Long Term (LT) Short Term (ST) Full Time (FT) Part Time (PT) Long Term
These jobs either have a fixed duration of at least one year or have no definite duration. Sometimes abbreviated as LT. A typical long-term job involves an employer hiring the graduate with no expectation or indication of how long the employer will employ the graduate.
Short Term
These jobs have a fixed duration less than one year. Sometimes abbreviated as ST. A three-month contract attorney job is classified as short term.
Full Time
These jobs are at least 35 hours per week. Sometimes abbreviated as FT.
Part Time
These jobs are fewer than 35 hours per week. Sometimes abbreviated as PT.
Job Traunch: Job Type
Categorizes employed graduates by the type of jobs worked, relative to the career path, as opposed to the type of employer.
Bar Passage Required
Includes jobs as an attorneys or as judicial clerks. Except for clerks, these jobs anticipate or require that you pass the bar and be licensed to practice law. This category sweeps judicial clerks into the fray, whether or not they took or passed the bar.
J.D. Advantage
Includes jobs as paralegals, law school admissions officers, and a host of other jobs such as consultants, bank examiners, and contracts administrators. A graduate falls into this category when the employer sought an individual with a J.D. (and perhaps even required a J.D.), or for which the J.D. provided a demonstrable advantage in obtaining or performing the job, but the job itself does not require bar passage, an active law license, or involve practicing law.
Professional
Includes jobs which require professional skills or training, but for which a J.D. is neither an advantage nor particularly applicable, such as an accountant, teacher, business manager, or nurse.
Non-Professional
Includes jobs that do not require any professional skills or training and is not viewed as part of a career path.
School-Funded
Includes jobs that are financed, directly or indirectly, by the graduate's school or university.
Unknown
The job type for these graduates were not reported to the ABA.
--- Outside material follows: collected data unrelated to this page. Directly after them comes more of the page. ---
(** X11. As long as no reading of the clock puts the elapsed time above the
    limit (and the clock has a reading for every check), the loop of the
    timed game does exactly what the loop of [play_game] does: the same
    outcome, the same game, the same rolls and lines taken, the same console
    output; only the clock has been read. *)
Theorem timed_loop_without_timeout self start_time g w res g' w' :
  (length (rolls w) < length (clock w))%nat ->
  Forall (fun c => PrimFloat.ltb (time_limit self) (PrimFloat.sub c start_time) = false)
         (clock w) ->
  game_loop (g, w) = (res, (g', w')) ->
  exists cs, timed_loop self start_time (g, w) = (res, (g', with_clock cs w')).
Proof.
  intros Hlen Hclock Hrun.
  destruct (timed_loop_as_game_loop self start_time (length (rolls w))
              g w (clock w) res g' w') as [cs' Htimed];
    [lia | exact Hlen | exact Hclock | exact Hrun |].
  rewrite with_clock_same in Htimed. exists cs'. exact Htimed.
Qed.

Lemma timed_loop_without_timeout_witness :
  let a := {| kind := Computer; name := "Player 1"; score := 95 |} in
  let b := {| kind := Computer; name := "Player 2"; score := 90 |} in
  let g := {| players := [a; b]; current_player_index := 0 |} in
  let w := {| rolls := [1; 6; 4]; inputs := []; clock := [10; 20; 30; 40]%float;
              out := [] |} in
  let g' := {| players := [a; {| kind := Computer; name := "Player 2"; score := 100 |}];
               current_player_index := 0 |} in
  let w' := {| rolls := []; inputs := []; clock := [10; 20; 30; 40]%float;
               out := [ERolled "Player 1" 1; EScoresNothing "Player 1";
                       ERolled "Player 2" 6; ETurnTotal 6 b; EDecides "Player 2" false;
                       ERolled "Player 2" 4; ETurnTotal 10 b; EDecides "Player 2" true;
                       EHolds "Player 2" 100] |} in
  exists cs, timed_loop (TimedGameProxy_init None) 5%float (g, w) =
               (Ret tt, (g', with_clock cs w')).
Proof.
  intros a b g w g' w'.
  apply (timed_loop_without_timeout (TimedGameProxy_init None) 5%float g w (Ret tt) g' w').
  - simpl. lia.
  - repeat constructor.
  - reflexivity.
Defined.

(** ** The line of a player *)

Lemma append_cancel_l (s a b : string) :
  String.append s a = String.append s b -> a = b.
Proof. induction s as [|c s IH]; simpl; intros H; [exact H | injection H as H; auto]. Qed.

Lemma append_length (a b : string) :
  String.length (String.append a b) = (String.length a + String.length b)%nat.
Proof. induction a as [|c a IH]; simpl; [reflexivity | rewrite IH; reflexivity]. Qed.

Lemma append_cancel_r (c : string) : forall a b : string,
  String.append a c = String.append b c -> a = b.
Proof.
  induction a as [|x a IH]; intros [|y b] H; simpl in H.
  - reflexivity.
  - apply (f_equal String.length) in H. simpl in H. rewrite append_length in H. lia.
  - apply (f_equal String.length) in H. simpl in H. rewrite append_length in H. lia.
  - injection H as -> H. f_equal. apply IH. exact H.
Qed.

Lemma str_int_parses (n : Z) :
  NilZero.int_of_string (str_int n) = Some (Z.to_int n).
Proof.
  unfold str_int. apply NilZero.isi.
  - destruct n as [|q|q]; simpl; try discriminate.
    intros [= H]. exact (Unsigned.to_uint_nonnil q H).
  - destruct n as [|q|q]; simpl; try discriminate.
    intros [= H]. exact (Unsigned.to_uint_nonnil q H).
Qed.

(** X12. The line [Player.__str__] gives can be read back: parsing the
    digits between the name with its colon and the word points gives the
    score, so two players of the same name have the same line only when they
    have the same score. *)
Theorem player_line_determines_score (p q : Player) :
  name p = name q -> Player_str p = Player_str q -> score p = score q.
Proof.
  intros Hname Hline. unfold Player_str in Hline. rewrite Hname in Hline.
  apply append_cancel_l, append_cancel_l, append_cancel_r in Hline.
  apply (f_equal NilZero.int_of_string) in Hline.
  rewrite !str_int_parses in Hline. injection Hline as Hline.
  apply (f_equal Z.of_int) in Hline. rewrite !DecimalZ.of_to in Hline. exact Hline.
Qed.

Lemma player_line_determines_score_witness :
  let p := {| kind := Human; name := "Player 1"; score := 105 |} in
  let q := {| kind := Computer; name := "Player 1"; score := 105 |} in
  Player_str p = "Player 1: 105 points" /\ score p = score q.
Proof.
  intros p q. split; [reflexivity|].
  apply (player_line_determines_score p q); reflexivity.
Defined.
Job Traunch: Employer Type
Categorizes employed graduates through classifications that reflect the type of employer that employs the graduate; the categories do not reflect the type of job the graduate has with the employer. When a school reports 45% in "law firms," this means 45% of employed graduates work as an attorney, law clerk, paralegal, or administrator. Without access to the underlying data or another signal, you cannot evaluate which jobs graduates take in law firms.
One signal comes from using the percentage of employed graduates in bar passage required jobs. If this number is 100%, you can interpret 45% in law firms to mean 45% of employed graduates work as an attorney in a law firm. Some of these might be short-term or non-partnership track jobs, but you would be assured they are lawyer jobs.
Law Firm
Includes all jobs in private practice, including jobs as an associate, law clerk, paralegal, or other professional or clerical staff. Private practice includes public interest law firms, which are private and for-profit firms distinguished from other private firms in that a majority of their practice involves clients that are typically underrepresented, or groups that advocate for community rather than corporate interests.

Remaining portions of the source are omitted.